What is required:
Each line below needs to be printed again exactly.

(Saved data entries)

* * * * * * *

(* ===== verification/EventMangler.v ===== *)
(** * pkg/eventmangler: dropping and delaying events

    The module has one handler, for all events.  The values that its random number generator
    returns are arguments of the handler; a DropRate is the rational number that the float32 denotes. *)
From Stdlib Require Import ZArith QArith Lia.
From stdpp Require Import prelude strings list numbers.
From S2P Require Import Prelude.

Record ManglerConfig := mkManglerConfig { mg_Self : string; mg_Dest : string; mg_Timer : string }.
Record ManglerParams := mkManglerParams { mg_MinDelay : Z; mg_MaxDelay : Z; mg_DropRate : Q }.
Definition DefaultManglerParams : ManglerParams := mkManglerParams 0 1000000000 (5 # 100).

Definition CheckParams (p : ManglerParams) : outcome unit :=
  if bool_decide (mg_MinDelay p < 0)%Z then Err "MinDelay must be non-negative"
  else if bool_decide (mg_MaxDelay p < 0)%Z then Err "MaxDelay must be non-negative"
  else if bool_decide (mg_MaxDelay p < mg_MinDelay p)%Z then Err "MinDelay must be smaller than MaxDelay"
  else if negb (Qle_bool 0 (mg_DropRate p)) then Err "DropRate must be non-negative"
  else Ok tt.

Section mangler.
Context {Content : Type}.
(** Protobuf events, with their destination, and the standard events. *)
Inductive mg_input := MgPb (dest : string) (content : Content) | MgInit (dest : string) | MgStd (dest : string).
Inductive mg_output :=
| MgTimerDelay (timer : string) (delay : Z) (dest : string) (content : Content)
| MgEmit (dest : string) (content : Content).

(** rand.Int63n panics if its argument is not positive; otherwise it returns a number below it. *)
Definition Int63n (bound draw : Z) : outcome Z :=
  if bool_decide (bound ≤ 0)%Z then Panic (ExplicitPanic "invalid argument to Int63n") else Ok (draw mod bound)%Z.
Definition delay_of (p : ManglerParams) (draw : Z) : outcome Z :=
  if bool_decide (mg_MinDelay p = mg_MaxDelay p) then Ok (mg_MinDelay p)
  else n ← Int63n (mg_MaxDelay p - mg_MinDelay p) draw; Ok (mg_MinDelay p + n)%Z.
Definition UponAnyEvent (mc : ManglerConfig) (p : ManglerParams) (float : Q) (draw : Z) (ev : mg_input) : outcome (list mg_output) :=
  if negb (Qle_bool (mg_DropRate p) float) then Ok []
  else
    delay ← delay_of p draw;
    match ev with
    | MgPb _ content =>
        Ok [if bool_decide (0 < delay)%Z then MgTimerDelay (mg_Timer mc) delay (mg_Dest mc) content else MgEmit (mg_Dest mc) content]
    | _ => Err "Event mangler only supports proto events so far."
    end.
Definition NewMangler (mc : ManglerConfig) (p : ManglerParams) : outcome (Q → Z → mg_input → outcome (list mg_output)) :=
  match CheckParams p with
  | Ok _ => Ok (UponAnyEvent mc p)
  | Err err => Err ("invalid event mangler parameters: " +:+ err)
  | Panic p => Panic p
  end.

(** A mangler that was created drops a protobuf event, sends it on at once (only if the
    minimal delay is 0) or delays it by a time within the configured interval, and never panics. *)
Theorem mangler_delays mc p handler float draw dest content :
  NewMangler mc p = Ok handler →
  ∃ out, handler float draw (MgPb dest content) = Ok out ∧
    (out = [] ∧ (float < mg_DropRate p)%Q ∨
     out = [MgEmit (mg_Dest mc) content] ∧ mg_MinDelay p = 0%Z ∨
     ∃ delay, out = [MgTimerDelay (mg_Timer mc) delay (mg_Dest mc) content] ∧ (0 < delay ∧ mg_MinDelay p ≤ delay ≤ mg_MaxDelay p)%Z).
Proof.
  unfold NewMangler, CheckParams. repeat case_bool_decide; try done. destruct (negb (Qle_bool 0 _)); [done|]. intros [= <-].
  unfold UponAnyEvent. destruct (Qle_bool (mg_DropRate p) float) eqn:Hq; simpl.
  2: { eexists. split; [done|]. left. split; [done|]. apply Qnot_le_lt. intros Hle%Qle_bool_iff. congruence. }
  assert (∃ delay, delay_of p draw = Ok delay ∧ (mg_MinDelay p ≤ delay ≤ mg_MaxDelay p)%Z) as (delay & -> & Hd).
  { unfold delay_of. case_bool_decide; [eexists; split; [done|lia]|]. unfold Int63n. rewrite bool_decide_eq_false_2 by lia. simpl.
    eexists. split; [done|]. pose proof (Z.mod_pos_bound draw (mg_MaxDelay p - mg_MinDelay p)). lia. }
  simpl. eexists. split; [done|]. right. case_bool_decide; [right; eexists; split; [done|lia]|left; split; [done|lia]].
Qed.
(** The Init event that every module gets is an error, unless it happens to be dropped. *)
Theorem mangler_fails_on_init mc p handler float draw dest :
  NewMangler mc p = Ok handler → (mg_DropRate p <= float)%Q → ∃ err, handler float draw (MgInit dest) = Err err.
Proof.
  unfold NewMangler, CheckParams. repeat case_bool_decide; try done. destruct (negb (Qle_bool 0 _)); [done|]. intros [= <-] Hq.
  unfold UponAnyEvent. apply Qle_bool_iff in Hq. rewrite Hq. simpl. unfold delay_of, Int63n.
  case_bool_decide; [by eexists|]. rewrite bool_decide_eq_false_2 by lia. by eexists.
Qed.
End mangler.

* * * * * * *

Problem solution:
(* ===== verification/EventMangler.v ===== *)
(** * pkg/eventmangler: dropping and delaying events

    The module has one handler, for all events.  The values that its random number generator
    returns are arguments of the handler; a DropRate is the rational number that the float32 denotes. *)
From Stdlib Require Import ZArith QArith Lia.
From stdpp Require Import prelude strings list numbers.
From S2P Require Import Prelude.

Record ManglerConfig := mkManglerConfig { mg_Self : string; mg_Dest : string; mg_Timer : string }.
Record ManglerParams := mkManglerParams { mg_MinDelay : Z; mg_MaxDelay : Z; mg_DropRate : Q }.
Definition DefaultManglerParams : ManglerParams := mkManglerParams 0 1000000000 (5 # 100).

Definition CheckParams (p : ManglerParams) : outcome unit :=
  if bool_decide (mg_MinDelay p < 0)%Z then Err "MinDelay must be non-negative"
  else if bool_decide (mg_MaxDelay p < 0)%Z then Err "MaxDelay must be non-negative"
  else if bool_decide (mg_MaxDelay p < mg_MinDelay p)%Z then Err "MinDelay must be smaller than MaxDelay"
  else if negb (Qle_bool 0 (mg_DropRate p)) then Err "DropRate must be non-negative"
  else Ok tt.

Section mangler.
Context {Content : Type}.
(** Protobuf events, with their destination, and the standard events. *)
Inductive mg_input := MgPb (dest : string) (content : Content) | MgInit (dest : string) | MgStd (dest : string).
Inductive mg_output :=
| MgTimerDelay (timer : string) (delay : Z) (dest : string) (content : Content)
| MgEmit (dest : string) (content : Content).

(** rand.Int63n panics if its argument is not positive; otherwise it returns a number below it. *)
Definition Int63n (bound draw : Z) : outcome Z :=
  if bool_decide (bound ≤ 0)%Z then Panic (ExplicitPanic "invalid argument to Int63n") else Ok (draw mod bound)%Z.
Definition delay_of (p : ManglerParams) (draw : Z) : outcome Z :=
  if bool_decide (mg_MinDelay p = mg_MaxDelay p) then Ok (mg_MinDelay p)
  else n ← Int63n (mg_MaxDelay p - mg_MinDelay p) draw; Ok (mg_MinDelay p + n)%Z.
Definition UponAnyEvent (mc : ManglerConfig) (p : ManglerParams) (float : Q) (draw : Z) (ev : mg_input) : outcome (list mg_output) :=
  if negb (Qle_bool (mg_DropRate p) float) then Ok []
  else
    delay ← delay_of p draw;
    match ev with
    | MgPb _ content =>
        Ok [if bool_decide (0 < delay)%Z then MgTimerDelay (mg_Timer mc) delay (mg_Dest mc) content else MgEmit (mg_Dest mc) content]
    | _ => Err "Event mangler only supports proto events so far."
    end.
Definition NewMangler (mc : ManglerConfig) (p : ManglerParams) : outcome (Q → Z → mg_input → outcome (list mg_output)) :=
  match CheckParams p with
  | Ok _ => Ok (UponAnyEvent mc p)
  | Err err => Err ("invalid event mangler parameters: " +:+ err)
  | Panic p => Panic p
  end.

(** A mangler that was created drops a protobuf event, sends it on at once (only if the
    minimal delay is 0) or delays it by a time within the configured interval, and never panics. *)
Theorem mangler_delays mc p handler float draw dest content :
  NewMangler mc p = Ok handler →
  ∃ out, handler float draw (MgPb dest content) = Ok out ∧
    (out = [] ∧ (float < mg_DropRate p)%Q ∨
     out = [MgEmit (mg_Dest mc) content] ∧ mg_MinDelay p = 0%Z ∨
     ∃ delay, out = [MgTimerDelay (mg_Timer mc) delay (mg_Dest mc) content] ∧ (0 < delay ∧ mg_MinDelay p ≤ delay ≤ mg_MaxDelay p)%Z).
Proof.
  unfold NewMangler, CheckParams. repeat case_bool_decide; try done. destruct (negb (Qle_bool 0 _)); [done|]. intros [= <-].
  unfold UponAnyEvent. destruct (Qle_bool (mg_DropRate p) float) eqn:Hq; simpl.
  2: { eexists. split; [done|]. left. split; [done|]. apply Qnot_le_lt. intros Hle%Qle_bool_iff. congruence. }
  assert (∃ delay, delay_of p draw = Ok delay ∧ (mg_MinDelay p ≤ delay ≤ mg_MaxDelay p)%Z) as (delay & -> & Hd).
  { unfold delay_of. case_bool_decide; [eexists; split; [done|lia]|]. unfold Int63n. rewrite bool_decide_eq_false_2 by lia. simpl.
    eexists. split; [done|]. pose proof (Z.mod_pos_bound draw (mg_MaxDelay p - mg_MinDelay p)). lia. }
  simpl. eexists. split; [done|]. right. case_bool_decide; [right; eexists; split; [done|lia]|left; split; [done|lia]].
Qed.
(** The Init event that every module gets is an error, unless it happens to be dropped. *)
Theorem mangler_fails_on_init mc p handler float draw dest :
  NewMangler mc p = Ok handler → (mg_DropRate p <= float)%Q → ∃ err, handler float draw (MgInit dest) = Err err.
Proof.
  unfold NewMangler, CheckParams. repeat case_bool_decide; try done. destruct (negb (Qle_bool 0 _)); [done|]. intros [= <-] Hq.
  unfold UponAnyEvent. apply Qle_bool_iff in Hq. rewrite Hq. simpl. unfold delay_of, Int63n.
  case_bool_decide; [by eexists|]. rewrite bool_decide_eq_false_2 by lia. by eexists.
Qed.
End mangler.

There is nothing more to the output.